Aadivamsaavatarana Parva
Kripacharya

Dhitrarastra had hundred and one children.His younger brother Pandu had five children.Lest these children became rowdy the elders of the Kuru family appointed Kripacharya as their preceptor. Janamejaya was listening to the story of the Kuru  family. He was
curious to  know about the birth story of Kripacharya.It is said that Kripa was born amidst a cluster of reeds. How come that it was possible? In response to it Vaisampanya observed that there was a great sage named Gautama. He had a son named Saradwan. Saradwan
exhibited great skill in archery. It is said that he was born with arrows .The son of Gautama exhibited great skill in the study of the technology  of weapons. But he had no aptitude for the Vedas. Saradwan acquired all his weapons by those austerities by which Brahmanas in student life acquire the knowledge of Vedas. Saradwan by his skill for the arms and by his penance made Indra himself greatly afraid of him. Then the  chief of the gods summoned a celestial lady named Janapadi. He sent her to Saradwan by telling her ---Do your best to disturb the austerities of Saradwan. Consequently the celestial dame showed up at the charming ashram of Saradwan. She saw Saradwan armed with bow and arrows.She   tempted him. Seeing that Apsara, of peerless beauty on earth, clothed in a single piece of cloth, alone in the ashram
Saradwan's eyes expanded with delight. At the sight of the lady, his bow and arrows slipped from his hand and his body shook all over with emotion. But being a great  ascetic and having great strength of the soul, the sage had the sufficient patience to overcome the temptation.

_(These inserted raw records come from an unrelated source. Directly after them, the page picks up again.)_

(** * Multi-Market Live Monitor: the analytical core, embedded in Rocq

    A shallow embedding of [client/src/lib/indicators.ts],
    [client/src/lib/chanlunEngine.ts] (the Chanlun pipeline, the signal
    deduper, two of the detectors and the signal store) and the
    aggregation of bars of [server/marketData.ts], with the properties of
    the specification stated and settled against it.

    Conventions of the embedding:
    - a JavaScript [number] holding a price or an indicator value is an
      IEEE-754 binary64, modelled by Rocq's primitive [float] (same format,
      same rounding), so [NaN], the infinities and signed zeros are those
      of the source;
    - a [number] that the code uses as a count, an array position, an
      identifier or a timestamp is modelled by [Z];
    - arrays are lists; an object mutated in place is replaced in the
      structure that owns it, which is its only reference at that point;
    - [nanoid()] and [Date.now()] are the two sources of non-determinism:
      the former is an oracle [ids : nat -> string] read at a call counter
      that is threaded through the code, the latter an explicit argument
      of the deduper and, in the detectors, an oracle [clock : nat -> Z]
      read at a counter of its own. *)

From Stdlib Require Import ZArith Bool Floats Lia.
From stdpp Require Import gmap strings list pretty.

Set Warnings "-inexact-float".
Local Open Scope Z_scope.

But due to sudden mental agitation, an unconscious emission of his  vital fluid took place. Then leaving his bow and arrows and deer-skin behind, he went away, with the Apsara. His vital fluid, however, having fallen upon a clump of reeds, was divided into two parts, and there sprang two children that were twins. And it happened by god’s grace that an attending soldier of king Santanu who was ahunting in the woods saw the twins. And seeing the bow and arrows and deer-skin on the ground, he thought they might be the offspring of some Brahmana
skillful in the science of arms.
Thinking a while, he took up the children along with the bow and arrows, and brought the incident to the notice of the king. Seeing them the king was moved with pity. He said --------, Let these become my children. And they were brought to the kings palace. Then Santanu, the son of Pratipa having brought Saradwan's twins into his house, performed the usual rites of religion. And he began to bring them up and called them Kripa and Kripi, in consideration of the fact that he brought them up out of pity. Saradwan by his spiritual insight learnt that his son and daughter were in the palace of Santanu. He then went to the king and narrated everything about his lineage to Kripa. As  Kripa was engaged in learning the science of arms.Saradwan taught Kripa the four branches of the science of arms, and various other branches of knowledge, exploring all their mysteries and details. In a short time Kripa became an eminent professor of the science of arms. And the hundred sons of Dhritarashtra, and the Pandavas along with the Yadavas, and the Vrishnis, and many other princes from various lands,
began to receive lessons from him in that science.